In questa subordinazione del sentimento ed empatia rispetto alla presunta razionalità e forza caratteriale (ma di quale forza staremmo parlando, ad esempio, di quella di assistere senza batter ciglio alla violenza sistematica e istituzionalizzata sugli animali?) c'è anche un evidente denigrazione di quelle che la cultura patriarcale ha sempre dipinto come caratteristiche femminili.
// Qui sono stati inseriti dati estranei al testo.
(** The update of the directory that unlinking does. *)
Lemma delete_slot d e pre s post :
  vol v N d -> root_slots d = pre ++ s :: post -> no_end pre -> byte s 0 = byte nm 0 -> named_entry nm ex e ->
  slot_matches (filename e) (extension e) s = true -> called nm ex (decode s 0) = true ->
  Forall (fun entry => called nm ex entry = false) (entries_of pre) ->
  let x := decode s 0 in
  exists d', update_root_directory_entry turns v (deleted x) (filename x) (extension x) d = Ok (0, d') /\ vol v N d' /\ same_data v N d d' /\
    entries_of (root_slots d') = entries_of pre ++ entries_of post.
Proof.
  intros Hv E Hpre Hs0 He Hm Hc Hno x.
  assert (Hsok : forall s', s' ∈ pre ++ s :: post -> is_bytes s' /\ zlength s' = 32) by (intros s' Hs'; apply (root_slots_ok v N Hroot d); [done|by rewrite E]).
  destruct (Hsok s ltac:(set_solver)) as [Hb H32]. pose proof (decode_named s Hb H32 Hc) as Hx. fold x in Hx.
  destruct (named_slot_bytes e s He Hm) as (B8 & B9 & B10). destruct (byte_nm nm ex Hg) as [Hn0 Hn5].
  pose proof (storable_fields x (ne_storable _ _ _ Hx)) as ([L8 L3] & B1 & B2 & B3).
  assert (Hdel : field_bytes (deleted x)).
  { split; [split; [unfold deleted; cbn [filename]; by rewrite length_insert|done]|]. split; [by apply Forall_insert|done]. }
  assert (Hbefore : Forall (fun s' => slot_matches (filename x) (extension x) s' = false) pre).
  { apply before_unmatched; [done|done| |done]. apply Forall_forall. intros s' Hs'. apply Hsok. set_solver. }
  pose proof (root_size_eq v N Hroot) as (_ & Hrs & _).
  destruct (update_root_directory_entry_spec v N Hroot d (deleted x) (filename x) (extension x) pre s post turns Hv)
    as (d' & E' & Hv' & Hsl & Hdata); try done; [by apply listed_matches; (done || congruence)|lia|].
  exists d'. split; [done|]. split; [done|]. split; [done|]. rewrite Hsl. assert (byte (filename (deleted x)) 0 = 229) as ->.
  { unfold deleted, byte. cbn [filename]. rewrite list_lookup_insert_eq; [done|lia]. }
  rewrite entries_app, listed_deleted; [done|done|apply Hdel|done].
Qed.

Lemma unlink_named d f p e :
  fs f = v -> mem p = cstr (SLASH :: nm ++ DOT :: ex) t -> listed_file v N nm ex d e -> named_entry nm ex e -> alone d ->
  find_open_file mem p (open_files f) = Ok None ->
  exists d' l1 x l2, sys_unlink turns (S depth) mem p f d = Ok (0, d') /\ vol v N d' /\ same_data v N d d' /\
    entries_of (root_slots d) = l1 ++ x :: l2 /\ entries_of (root_slots d') = l1 ++ l2 /\
    called nm ex x = true /\ Forall (fun entry => called nm ex entry = false) (l1 ++ l2).
Proof.
  intros Hfs Hp [Hv (pre & s & post & E & Hpre & Hs0 & Hbefore & Hm & Hc)] He Hal Hopen.
  destruct (root_slots_ok v N Hroot d s Hv) as [_ H32]; [rewrite E; set_solver|]. set (x := decode s 0) in *.
  destruct (alone_split d x pre s post Hal E Hpre Hs0 Hc eq_refl) as [El Hno]. pose proof Hno as [Hno1 _]%Forall_app.
  destruct (delete_slot d e pre s post Hv E Hpre Hs0 He Hm Hc Hno1) as (d' & E' & Hv' & Hdata & El'). fold x in E'.
  assert (Hfind : find_file turns v (S depth) (cstr (nm ++ DOT :: ex) t) (entries_of (root_slots d)) d = Ok (Some x, d)).
  { rewrite find_file_single by (done || apply entries_terminated). do 2 f_equal.
    rewrite El, filter_app, (proj2 (filter_none _ _ _) Hno1). cbn [app]. rewrite filter_cons_True by by rewrite Hc. done. }
  exists d', (entries_of pre), x, (entries_of post). split_and!; try done.
  pose proof (decode_filename s H32) as L9. fold x in L9. unfold sys_unlink. rewrite Hopen. ok_bind. rewrite Hp.
  change (cstr (SLASH :: nm ++ DOT :: ex) t) with (SLASH :: cstr (nm ++ DOT :: ex) t). rewrite (buf_get_lookup _ 0 SLASH) by done. ok_bind.
  change (negb (SLASH =? SLASH)) with false. cbv beta iota. rewrite Hfs, (get_root_dir_eq v N Hroot) by done. ok_bind.
  change (drop 1 (SLASH :: ?l)) with l. rewrite Hfind. ok_bind.
  rewrite stdmem_copy_spec by (rewrite ?length_replicate; lia). ok_bind. rewrite slice_0 by lia.
  assert (splice (replicate 9 0) 0 (filename x) = filename x) as -> by (unfold splice; rewrite drop_ge by (rewrite length_replicate; lia); by rewrite app_nil_r).
  rewrite buf_set_Ok by lia. ok_bind. unfold update_file_details. rewrite Hfs, (get_root_dir_eq v N Hroot) by done. ok_bind. rewrite Hp.
  change (cstr (SLASH :: nm ++ DOT :: ex) t) with (SLASH :: cstr (nm ++ DOT :: ex) t). rewrite (buf_get_lookup _ 0 SLASH) by done. ok_bind.
  change (negb (SLASH =? SLASH)) with false. cbv beta iota. cbv zeta. change (drop 1 (SLASH :: ?l)) with l.
  rewrite (to_directory_bare ex (nm ++ DOT :: ex) t) by (by apply gn_part). ok_bind. rewrite Hfind. ok_bind. rewrite (buf_get_lookup [0] 0 0) by done. ok_bind.
  change (with_filename _ x) with (deleted x). cbn [Z.eqb]. by rewrite E'.
Qed.
End Unlink.

(** ** The commands *)
Section Commands.
Context `{BlockDeviceLaws D} `{Board U} (v : fat16_t) (N : Z) (Hroot : root_layout v N).
Context (depth limit : nat) (slack : Z) (Hslack : 0 <= slack) (lit : list Z -> Z).
Context (nm ex : list Z) (Hg : good_name nm ex) (H3 : zlength ex = 3) (H229 : byte nm 0 <> 229).
Context (Hlimit : (12 < limit)%nat).
Abbreviation turns := (Z.to_nat 65536).
Abbreviation ustate := (ustate D U).
Abbreviation wp := (wp turns (S depth) limit slack).
Abbreviation literal := (literal limit lit).
Abbreviation file_path := (file_path nm ex).
Abbreviation other_path := (other_path limit nm ex).

(** The file is neither in the directory nor open. *)
Record absent (s : ustate) : Prop := {
  ab_volume : fs (ufiles s) = v;
  ab_vol : vol v N (udisk s);
  ab_fds : fds_ok (ufiles s);
  ab_others : Forall (other_path s) (open_files (ufiles s));
  ab_listing : Forall (fun entry => called nm ex entry = false) (entries_of (root_slots v (udisk s)))
}.

Lemma path_string (s : ustate) p : lasting s p (cstr file_path []) -> ustrings limit s p = cstr file_path [].
Proof. intros Hp. apply string_at; [done|by apply file_path_nonul|by apply (file_path_length limit nm ex)]. Qed.

Lemma absent_not_open (s : ustate) p :
  Forall (other_path s) (open_files (ufiles s)) -> lasting s p (cstr file_path []) ->
  find_open_file (ustrings limit s) p (open_files (ufiles s)) = Ok None.
Proof.
  intros Ho Hp. apply (find_open_none _ _ file_path); [by apply file_path_nonul|by apply path_string|].
  eapply Forall_impl; [exact Ho|]. intros o. apply other_path_string.
Qed.

Lemma open_absent (s : ustate) p :
  absent s -> lasting s p (cstr file_path []) ->
  sys_open turns (S depth) (ustrings limit s) p 0 (ufiles s) (udisk s) = Ok (-1, ufiles s, udisk s).
Proof.
  intros [Hfs Hv _ Ho Hl] Hp. unfold sys_open. rewrite (absent_not_open s p) by done. ok_bind.
  rewrite (open_named v N Hroot depth (ustrings limit s) nm ex [] (ufiles s) (udisk s) p) by (done || by apply path_string).
  rewrite (proj2 (filter_none nm ex _) Hl). done.
Qed.

Lemma absent_resumes (s s' : ustate) : absent s -> resumes s s' -> absent s'.
Proof.
  intros [Hfs Hv Hf Ho Hl] [_ Hh Ef Ed _ Hk]. split; rewrite ?Ef, ?Ed; try done. eapply Forall_impl; [exact Ho|]. intros o Hoo.
  by eapply (other_path_after limit nm ex).
Qed.

Definition not_found : list Z := bytes_of "File not found." ++ [10].

(** [cat] of a file that is not there says so, and ends with [-1]. *)
Lemma cat_absent argv name (s : ustate) :
  absent s -> ctx_ok (uctx s) -> fds_left s -> heap_ok (uheap s) -> literal s not_found -> argument s argv 0 name file_path ->
  brk (uheap s) + slack + 20 <= heap_top (uheap s) ->
  wp no_return (fun status s' => status = u32 (-1) /\ uconsole s' = uconsole s ++ not_found /\ udisk s' = udisk s) (Programs.cat lit 1 argv) s.
Proof.
  intros Hab Hc Hleft Hh Hlit Harg Hroom. pose proof (open_absent s name Hab (ag_text _ _ _ _ _ Harg)) as Eo.
  assert (Hnone : find_open_file_by_fd (-1) (open_files (ufiles s)) = None).
  { apply find_fd_None. intros Hin. pose proof (fds_range _ (ab_fds _ Hab) _ Hin). lia. }
  destruct (argument_word nm s argv 0 name file_path Harg) as (Hw & _ & _).
  unfold Programs.cat. apply wp_bind. cbn [Z.eqb Pos.eqb Programs.when].
  apply wp_bind, (wp_arg _ _ _ _ _ _ _ _ name file_path); [done|].
  apply wp_bind, (wp_open _ _ _ _ _ _ _ _ _ (-1) (ufiles s) (udisk s)); [done|done|eapply lasting_string, Harg|eapply own_paths_all, others_lasting, (ab_others _ Hab)|done|done|done|exact Eo|]. intros c1 Hc1; state.
  apply wp_bind, (wp_lseek _ _ _ _ _ _ _ _ _ _ (-1) (ufiles s)); [exact Hc1|done..|unfold sys_lseek; change (open_files (ufiles _)) with (open_files (ufiles s)); by rewrite Hnone|]. intros c2 Hc2; state.
  apply wp_bind, wp_allocate; [done|done|done|unfold Programs.sizeof_dir_entry; state; lia|]. state. intros p1 h1 Hp1 Hh1 Hb1 El1 Et1.
  unfold Programs.sizeof_dir_entry in Hb1. pose proof (brk_bounds _ Hh). pose proof (brk_bounds _ Hh1). pose proof Hh as (Hlow & Htop & _).
  apply wp_bind, (wp_fstat_none _ _ _ _ _ _ _ _ _ (-1)); [exact Hc2|done|unfold is_word; lia|unfold own; state; lia|done|unfold sys_fstat; change (open_files (ufiles _)) with (open_files (ufiles s)); by rewrite Hnone|]. intros c3 Hc3; state.
  cbn [negb Z.eqb Programs.when]. apply wp_bind. unfold Programs.say_line. apply wp_bind. apply (wp_print_literal (S depth) limit slack lit _ _ not_found); [done| |].
  - apply (literal_after limit lit s); [|done|done]. split; cbn; try done.
    lia.
  - intros c4 Hc4. apply wp_exit_last. split; [done|]. split; [done|done].
Qed.

(** The file is there, open once, and the one entry of its name. *)
Definition removable (s : ustate) : Prop :=
  exists n i o ns, file_in v N limit nm ex s n i o ns /\ fds_ok (ufiles s) /\
    Forall (other_path s) (drop (S i) (open_files (ufiles s))) /\ alone v nm ex (udisk s).

(** What [rm] leaves: the file is gone, from the table of open files too; the
    directory lists the others, in their order; every chain and every cluster
    is as before, the file's own included. *)
Record removed (s s' : ustate) : Prop := {
  rd_absent : absent s';
  rd_listing : entries_of (root_slots v (udisk s')) =
    filter (fun entry => Is_true (negb (called nm ex entry))) (entries_of (root_slots v (udisk s)));
  rd_chains : others_kept v N [] s s'
}.

Lemma others_filter l1 x l2 :
  called nm ex x = true -> Forall (fun entry => called nm ex entry = false) (l1 ++ l2) ->
  filter (fun entry => Is_true (negb (called nm ex entry))) (l1 ++ x :: l2) = l1 ++ l2.
Proof.
  clear. intros Hx [H1 H2]%Forall_app. rewrite filter_app, filter_cons_False by (rewrite Hx; by intros []).
  assert (Hk : forall l, Forall (fun entry => called nm ex entry = false) l -> filter (fun entry => Is_true (negb (called nm ex entry))) l = l).
  { intros l Hl. induction Hl as [|e l He _ IH]; [done|]. rewrite filter_cons_True by by rewrite He. by rewrite IH. }
  by rewrite !Hk.
Qed.

Lemma close_named (s : ustate) n i o ns :
  file_in v N limit nm ex s n i o ns -> sys_close n (ufiles s) = (0, with_open_files (delete i (open_files (ufiles s))) (ufiles s)).
Proof. intros Hf. unfold sys_close. by rewrite (fa_find _ _ _ _ _ _ _ _ (no_at _ _ _ _ _ _ _ _ _ _ _ _ (fi_named _ _ _ _ _ _ _ _ _ _ Hf))). Qed.

Lemma rm_command_spec argv name (s : ustate) :
  removable s -> ctx_ok (uctx s) -> fds_left s -> heap_ok (uheap s) -> argument s argv 0 name file_path ->
  command depth limit slack (Programs.rm lit 1 argv) s (fun s' => uconsole s' = uconsole s /\ keeps s s' /\ heap_ok (uheap s') /\ removed s s').
Proof.
  intros (n & i & o & ns & Hf & Hfds & Hafter & Hal) Hc Hleft Hh Harg. pose proof (fi_named _ _ _ _ _ _ _ _ _ _ Hf) as Hno.
  pose proof (no_at _ _ _ _ _ _ _ _ _ _ _ _ Hno) as Hat. pose proof (fi_int _ _ _ _ _ _ _ _ _ _ Hf) as Hint.
  destruct (argument_word nm s argv 0 name file_path Harg) as (Hw & _ & _). pose proof (ag_text _ _ _ _ _ Harg) as Htext.
  pose proof (close_named s n i o ns Hf) as Ec. set (f' := with_open_files (delete i (open_files (ufiles s))) (ufiles s)) in *.
  assert (Hrest : Forall (other_path s) (delete i (open_files (ufiles s)))).
  { rewrite delete_take_drop. apply Forall_app. split; [apply Hf|done]. }
  pose proof (close_spec n (ufiles s) 0 f' Hfds Ec) as (Hfds' & _).
  destruct (unlink_named v N Hroot depth (ustrings limit s) nm ex [] Hg H3 H229 (udisk s) f' name (directory_entry o))
    as (d' & l1 & x & l2 & Eu & Hv' & Hdata & El & El' & Hx & Hothers); [apply Hat|by apply path_string|apply Hno|apply Hno|done| |].
  { apply (find_open_none _ _ file_path); [by apply file_path_nonul|by apply path_string|]. eapply Forall_impl; [exact Hrest|]. intros o'. apply other_path_string. }
  unfold Programs.rm. apply wp_bind. cbn [Z.eqb Pos.eqb Programs.when].
  apply wp_bind, (wp_arg _ _ _ _ _ _ _ _ name file_path); [done|].
  apply wp_bind, (wp_open _ _ _ _ _ _ _ _ _ n (ufiles s) (udisk s)); [done|done|eapply lasting_string, Htext|by apply (file_paths v N limit nm ex Hg H3 Hlimit s n i o ns)|done|done|done| |]; [by apply (reopen v N depth limit nm ex Hg H3 Hlimit s n i o ns)|].
  intros c1 Hc1; state. apply wp_bind, (wp_close _ _ _ _ _ _ _ _ 0 f'); [exact Hc1|done|done|exact Ec|]. intros c2 Hc2; state.
  apply wp_bind, (wp_arg _ _ _ _ _ _ _ _ name file_path); [by destruct Harg; split|].
  apply wp_bind, (wp_unlink _ _ _ _ _ _ _ _ 0 d'); [exact Hc2|eapply lasting_string, Htext|by eapply own_paths_all, others_lasting|done|done|exact Eu|]. intros c3 Hc3; state.
  apply wp_bind. cbn [Z.ltb Z.compare Programs.when]. apply wp_mret. apply wp_exit_last. split; [done|].
  set (s' := UState _ _ _). assert (Hk : keeps s s') by (split; (done || cbn; lia)). split; [done|]. split; [done|]. split; [done|]. split.
  - split; [apply Hat|done|done| |].
    + change (open_files (ufiles s')) with (delete i (open_files (ufiles s))). eapply Forall_impl; [exact Hrest|]. intros o' Ho'.
      by apply (other_path_after limit nm ex s s' o' o').
    + change (udisk s') with d'. by rewrite El'.
  - change (udisk s') with d'. rewrite El, El'. symmetry. by apply others_filter.
  - intros first ms Hms _. change (udisk s') with d'.
    split; [by apply (chain_data v N (udisk s) d')|by apply (chain_bytes_data v N (rl_lay _ _ Hroot) (udisk s) d' first)].
Qed.
(* ===== verification/Shell.v ===== *)
(** * The shell

    [sh.c]: the line editor, the parser of command lines and the table of
    commands. The characters the shell has read ahead and those still to be
    typed are the state its reads consume; what it prints is a list of
    characters. *)
From S2P Require Import Prelude Mem Strings Stream.

(** ** Reading characters ([sh.c], [stdio.c]) *)
Record keyboard := Keyboard {
  sh_stdin_buffer : list Z;
  typed : list Z
}.

(** [stdio_readchar] asks again as long as there is nothing; when nothing more
    is typed it waits for ever. *)
Fixpoint stdio_readchar (input : list Z) : outcome (Z * list Z) :=
  match input with
  | [] => Err Blocked
  | c :: input => if c =? EOF then stdio_readchar input else Ok (c, input)
  end.

Definition get_next_char (kb : keyboard) : outcome (Z * keyboard) :=
  let '(c, buffer) := stdstream_pop_char (sh_stdin_buffer kb) in
  if c =? EOF then
    '(c, input) ← stdio_readchar (typed kb);
    Ok (c, Keyboard buffer input)
  else Ok (c, Keyboard buffer (typed kb)).

(** ** The line editor *)
Record shell_line_t := Line {
  prompt : list Z;
  contents : list Z;
  contents_bytes : Z;
  cursor_position : Z
}.

Definition with_contents (b : list Z) (line : shell_line_t) : shell_line_t :=
  Line (prompt line) b (contents_bytes line) (cursor_position line).
Definition with_cursor (n : Z) (line : shell_line_t) : shell_line_t :=
  Line (prompt line) (contents line) (contents_bytes line) n.

Definition make_line (prompt contents : list Z) (contents_bytes : Z) : outcome shell_line_t :=
  contents ← buf_set contents contents_bytes 0;
  Ok (Line prompt contents contents_bytes 0).

Definition line_insert (line : shell_line_t) (c : Z) : outcome shell_line_t :=
  let cursor := cursor_position line in
  let n := contents_bytes line in
  if (0 <=? cursor) && (cursor <? n) then
    '(b, _) ← for_loop (Z.to_nat (n - cursor)) cursor (fun i '(b, prev) =>
      current ← buf_get b i;
      b ← buf_set b i prev;
      Ok (b, current)) (contents line, 32);
    b ← buf_set b cursor c;
    Ok (with_cursor (cursor + 1) (with_contents b line))
  else Ok line.

(** [for (i = from; i < contents_bytes; i++) contents[i] = contents[i+1];] *)
Definition shift_left (from : Z) (line : shell_line_t) : outcome shell_line_t :=
  b ← for_loop (Z.to_nat (contents_bytes line - from)) from (fun i b => c ← buf_get b (i + 1); buf_set b i c) (contents line);
  Ok (with_contents b line).

Definition line_delete (line : shell_line_t) : outcome shell_line_t :=
  let cursor := cursor_position line in
  line ← (if (0 <=? cursor) && (cursor <? contents_bytes line - 1) then shift_left cursor line else Ok line);
  b ← buf_set (contents line) (contents_bytes line) 0;
  Ok (with_contents b line).

Definition line_backspace (line : shell_line_t) : outcome shell_line_t :=
  let cursor := cursor_position line in
  line ← (if (0 <? cursor) && (cursor <=? contents_bytes line) then
            line ← shift_left (cursor - 1) line;
            Ok (with_cursor (cursor - 1) line)
          else Ok line);
  b ← buf_set (contents line) (contents_bytes line) 0;
  Ok (with_contents b line).

Definition line_control_seq (line : shell_line_t) (kb : keyboard) : outcome (shell_line_t * keyboard) :=
  '(next, kb) ← get_next_char kb;
  '(after_next, kb) ← get_next_char kb;
  if negb (next =? 91) then
    line ← line_insert line 94;
    line ← line_insert line next;
    Ok (line, kb)
  else if after_next =? 68 then
    Ok (if cursor_position line >? 0 then with_cursor (cursor_position line - 1) line else line, kb)
  else if after_next =? 67 then
    len ← stdstring_length (contents line);
    Ok (if cursor_position line <? len then with_cursor (cursor_position line + 1) line else line, kb)
  else Ok (line, kb).

(** What [stdio_print] writes of a string. *)
Definition printed (str : list Z) : outcome (list Z) :=
  len ← stdstring_length str; Ok (slice str 0 len).

Definition clear_line : list Z := [27; 91; 50; 75; 13].

Definition line_print (line : shell_line_t) : outcome (list Z) :=
  p ← printed (prompt line);
  text ← printed (contents line);
  line_length ← stdstring_length (contents line);
  Ok (clear_line ++ p ++ text ++ replicate (Z.to_nat (line_length - cursor_position line)) 8).

Definition line_print_with_newline (line : shell_line_t) : outcome (list Z) :=
  p ← printed (prompt line);
  text ← printed (contents line);
  Ok (clear_line ++ p ++ text ++ [10]).

(** One key of [get_line], which is neither Ctrl+C nor Return. *)
Definition line_key (c : Z) (line : shell_line_t) (kb : keyboard) : outcome (shell_line_t * keyboard) :=
  if c =? 127 then line ← line_backspace line; Ok (line, kb)
  else if c =? 27 then line_control_seq line kb
  else line ← line_insert line c; Ok (line, kb).

(** The loop of [get_line]: [None] for Ctrl+C. *)
Definition line_turn (st : Z * shell_line_t * keyboard * list Z)
  : outcome ((Z * shell_line_t * keyboard * list Z) + (option shell_line_t * keyboard * list Z)) :=
  let '(c, line, kb, out) := st in
  if c =? 13 then Ok (inr (Some line, kb, out))
  else if c =? 3 then Ok (inr (None, kb, out))
  else
    '(line, kb) ← line_key c line kb;
    o ← line_print line;
    '(c, kb) ← get_next_char kb;
    Ok (inl (c, line, kb, out ++ o)).

Definition mush_prompt : list Z := cstr (bytes_of "mush> ") [].

Definition get_line (fuel : nat) (buf : list Z) (nbytes : Z) (kb : keyboard) : outcome (list Z * keyboard * list Z) :=
  line ← make_line mush_prompt (replicate 101 0) 100;
  o ← line_print line;
  '(c, kb) ← get_next_char kb;
  '(line, kb, out) ← while_loop fuel line_turn (c, line, kb, o);
  match line with
  | None => buf ← buf_set buf 0 0; Ok (buf, kb, out)
  | Some line =>
      o ← line_print_with_newline line;
      buf ← stdmem_copy buf 0 (contents line) 0 101;
      buf ← buf_set buf (nbytes - 1) 0;
      Ok (buf, kb, out ++ o)
  end.

(** [handle_input]: what arrives while a command runs is kept for the shell;
    each Ctrl+C also kills the command. The loop ends when nothing is there. *)
Fixpoint handle_input (input buffer : list Z) (kills : Z) : list Z * list Z * Z :=
  match input with
  | [] => (input, buffer, kills)
  | c :: input =>
      let kills := if c =? 3 then kills + 1 else kills in
      if c =? EOF then (input, buffer, kills)
      else handle_input input (stdstream_push_char buffer c) kills
  end.

(** ** Commands *)
Record shell_command_t := Command {
  name : list Z;
  argv : list (list Z);
  priority : Z;
  background : bool
}.

(** [stdmem_allocate] and [stdmem_copy] of a string and its terminator. *)
Definition copy_string (line : list Z) (start : Z) : outcome (list Z) :=
  len ← stdstring_length (drop (Z.to_nat start) line);
  stdmem_copy (replicate (Z.to_nat (len + 1)) 0) 0 line start (len + 1).

(** A turn of the loop over the arguments; [argc] is the length of [argv]. The
    line comes out with the terminators put into it. *)
Definition parse_turn (st : list Z * option Z * shell_command_t)
  : outcome ((list Z * option Z * shell_command_t) + (shell_command_t * list Z)) :=
  let '(line, after_token, result) := st in
  match after_token with
  | None => Ok (inr (result, line))
  | Some after =>
      if zlength (argv result) <? 10 then
        '(line, token_start, after_token) ← stdstring_next_token line after [32; 0];
        let token := drop (Z.to_nat token_start) line in
        token_length ← stdstring_length token;
        amp ← stdstring_compare token [38; 0];
        if amp =? 0 then Ok (inr (Command (name result) (argv result) (priority result) true, line))
        else
          bang ← stdstring_compare token [33; 0];
          if bang =? 0 then Ok (inr (Command (name result) (argv result) 0 (background result), line))
          else if token_length >? 0 then
            arg ← copy_string line token_start;
            Ok (inl (line, after_token, Command (name result) (argv result ++ [arg]) (priority result) (background result)))
          else Ok (inl (line, after_token, result))
      else Ok (inr (result, line))
  end.

Definition parse_shell_command (fuel : nat) (line : list Z) : outcome (shell_command_t * list Z) :=
  '(line, token_start, after_token) ← stdstring_next_token line 0 [32; 0];
  name ← copy_string line token_start;
  while_loop fuel parse_turn (line, after_token, Command name [] 1 false).

(** The programs of the shell. *)
Inductive program :=
| P0 | P1 | ls | cd | pwd | cat | mkdir | touch | write | rm | append | messenger | producer | pipeline | consumer
| writemany | proc | kill.

Definition commands : list (list Z * program) :=
  [(bytes_of "P0", P0); (bytes_of "P1", P1); (bytes_of "ls", ls); (bytes_of "cd", cd); (bytes_of "pwd", pwd); (bytes_of "cat", cat);
   (bytes_of "mkdir", mkdir); (bytes_of "touch", touch); (bytes_of "write", write); (bytes_of "rm", rm); (bytes_of "append", append);
   (bytes_of "messenger", messenger); (bytes_of "producer", producer); (bytes_of "pipeline", pipeline); (bytes_of "consumer", consumer);
   (bytes_of "writemany", writemany); (bytes_of "proc", proc); (bytes_of "kill", kill)].

Fixpoint choose_from (l : list (list Z * program)) (name : list Z) : outcome (option program) :=
  match l with
  | [] => Ok None
  | (n, p) :: l => r ← stdstring_compare (cstr n []) name; if r =? 0 then Ok (Some p) else choose_from l name
  end.
Definition choose_process (name : list Z) : outcome (option program) := choose_from commands name.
Lo stereotipo della donna che si commuove, che piange, che prova sentimento funge da base alla denigrazione di tutte quelle forme di attivismo che in qualche modo richiedono empatia e riconoscimento del dolore altrui. 
Il movimento è questo: prima si denigra il sentimento, il sentire, e lo definisce irrazionale e da "femminucce" e poi si denigra l'animalismo poiché sarebbe una roba troppo sentimentale.
C'è specismo e sessismo in questo ragionamento. 
Il sentimento non è irrazionale, deriva da sentire, dall'uso dei nostri sensi, è solo la cultura illuminista che l'ha messo in opposizione alla ragione, alla razionalità. Certamente il sentimento va mediato anche con la teoria, la conoscenza, lo studio, la strategia, ma bollare come sentimentale e femminile l'interesse per gli altri animali e la lotta contro la loro oppressione è quanto di più maschilista ci possa essere.